Initialize a workspace object from persisted configuration. Make sure the config file is present at .\config.json

In [None]:
import azureml.core
from azureml.core import Workspace, Run, Experiment
from azureml.core.compute import ComputeTarget, DataFactoryCompute
from azureml.core.datastore import Datastore
from azureml.data.data_reference import DataReference
from azureml.exceptions import ComputeTargetException
from azureml.pipeline.core import Pipeline, PipelineData
from azureml.pipeline.steps import AdlaStep, AzureBatchStep, DataTransferStep
from azureml.pipeline.steps_internal import ScopeStep

print("SDK version:", azureml.core.VERSION)

In [None]:
from azureml.core import Workspace

# use eastus2euap new ws
# change the json setting back master

ws = Workspace.from_config()
print(ws.name, ws.resource_group, ws.location, ws.subscription_id, sep = '\n')

## Create AML experiment

In [None]:
from azureml.core import Experiment

exp = Experiment(ws, 'sample_experiment')

## Copy scope script to script folder

In [None]:
import os
import shutil

script_folder = './scripts'
os.makedirs(script_folder, exist_ok=True)

#shutil.copy('./failed/script.script', script_folder)
#shutil.copy('./working/script.script', script_folder)

## Register the migrated ADLS Datastore
For this, you will first need to assign the Azure AD application to the Azure Data Lake Storage Gen1 account file or folder.
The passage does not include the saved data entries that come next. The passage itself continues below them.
(** * shared::map — an open-addressing hash map (include/containers/map.hpp)

    A shallow embedding of the hash map of [include/containers/map.hpp]:
    the slot table is a list of entries, the 32-bit counters and the
    [size_t] indices are integers with their wrap-around written out, the
    [float] load-factor test is evaluated with the IEEE-754 binary32
    operations of the standard library's [SpecFloat], and the two loops
    that the source leaves unbounded (the probe loop of [find_slot] and
    the recursion between [operator[]] and [grow]) take fuel.

    The iterator of the map, the vector of
    [include/containers/vector.hpp] and the loops of the benchmarks that
    call the two containers follow the model of the map.

    Target assumed: [size_t] of 64 bits, [uint32_t] of 32 bits, [float]
    IEEE-754 binary32 evaluated in that format, [int] of 4 bytes stored
    least significant byte first. An access to a slot outside the table
    (undefined behaviour in the source) is the result [Fault].

    The capacity is a [uint32_t]: at 2^31 slots [capacity *= 2] wraps to
    0, and a call of [operator[]] on which the growth check fires there
    does not return. The check fires there once 3 * 2^29 + 64 keys are
    stored. The [int] counters of the benchmark loops overflow past
    2^31 - 1, which is the result [Fault] as well. *)

From Stdlib Require Import ZArith Lia Bool List Permutation.
From Stdlib Require Import Floats.SpecFloat.
From stdpp Require Import base list numbers.

Local Open Scope Z_scope.

(** ** Machine integers *)

(** [uint32_t] arithmetic ([capacity], [m_size]). *)
Definition wrap32 (z : Z) : Z := z mod 2 ^ 32.

(** [size_t] arithmetic on a 64-bit target ([hash], [index], [i]). *)
Definition wrap_size (z : Z) : Z := z mod 2 ^ 64.

(** ** The load-factor test, in binary32 *)

Definition prec : Z := 24.
Definition emax : Z := 128.

(** [static_cast<float>(n)] for an unsigned 32-bit [n]: round to nearest,
    ties to even. *)
Definition float_of_uint32 (n : Z) : spec_float :=
  binary_normalize prec emax n 0 false.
This is detailed in [this article](https://docs.microsoft.com/en-us/azure/data-lake-store/data-lake-store-service-to-service-authenticate-using-active-directory).

In [None]:
adl_datastore_name='MigratedADLS2'

adls_datastore = Datastore.get(ws, adl_datastore_name)
print("found datastore with name: %s" % adl_datastore_name)


# try:
#     adls_datastore = Datastore.get(ws, adl_datastore_name)
#     print("found datastore with name: %s" % adl_datastore_name)
# except:
#     adls_datastore = Datastore.register_azure_data_lake(
#         workspace=ws,
#         datastore_name=adl_datastore_name,
#         subscription_id=subscription_id, # subscription id of ADLS account
#         resource_group=resource_group, # resource group of ADLS account
#         store_name=store_name, # ADLS account name
#         tenant_id=tenant_id, # tenant id of service principal
#         client_id=client_id, # client id of service principal
#         client_secret=client_secret) # the secret of service principal
#     print("registered datastore with name: %s" % adl_datastore_name)

# Create data references

In [None]:
input_data = DataReference(
    datastore=adls_datastore,
    data_reference_name="InputData",
    #path_on_datastore="local/temp/juwang/input.tsv")
    path_on_datastore="local/AMLTest/input3.tsv")

output_ref = PipelineData("Destination", datastore=adls_datastore)

# Create Scope step

**ScopeStep** is used to run a scope script using cosmos-migrated Azure Data Lake Analytics account.

- **name:** Name of module
- **script_name:** Name of scope script
- **scope_param:** Parameters to pass to scope job
- **params:** Dictionary of name-value pairs to replace in script *(optional)*
- **custom_job_name_suffix:** Optional string to append to scope job name
- **inputs:** List of input port bindings
- **outputs:** List of output port bindings
- **resources:** List of input port bindings to download resource files and substitute their local path in script
- **adla_account_name:** the ADLA account name to use for this job
- **source_directory:** folder that contains the script, assemblies etc. *(optional)*
- **hash_paths:** list of paths to hash to detect a change (script file is always hashed) *(optional)*

In [None]:
script_step = ScopeStep(
    name='Another_Script_4',
    script_name='script.script',
    inputs=[input_data],
    outputs=[output_ref],
    adla_account_name='searchrelevance-aether-test-c09', #ADLA Name, could be any ADLA name
    allow_reuse=False,
    source_directory=script_folder)

# Run pipeline

In [None]:
pipeline = Pipeline(
    description="Scope Script Alone 3",
    workspace=ws, 
    steps=[script_step])

In [None]:
pipeline_run = exp.submit(pipeline)
#pipeline_run.wait_for_completion()

In [None]:
from azureml.widgets import RunDetails
RunDetails(pipeline_run).show()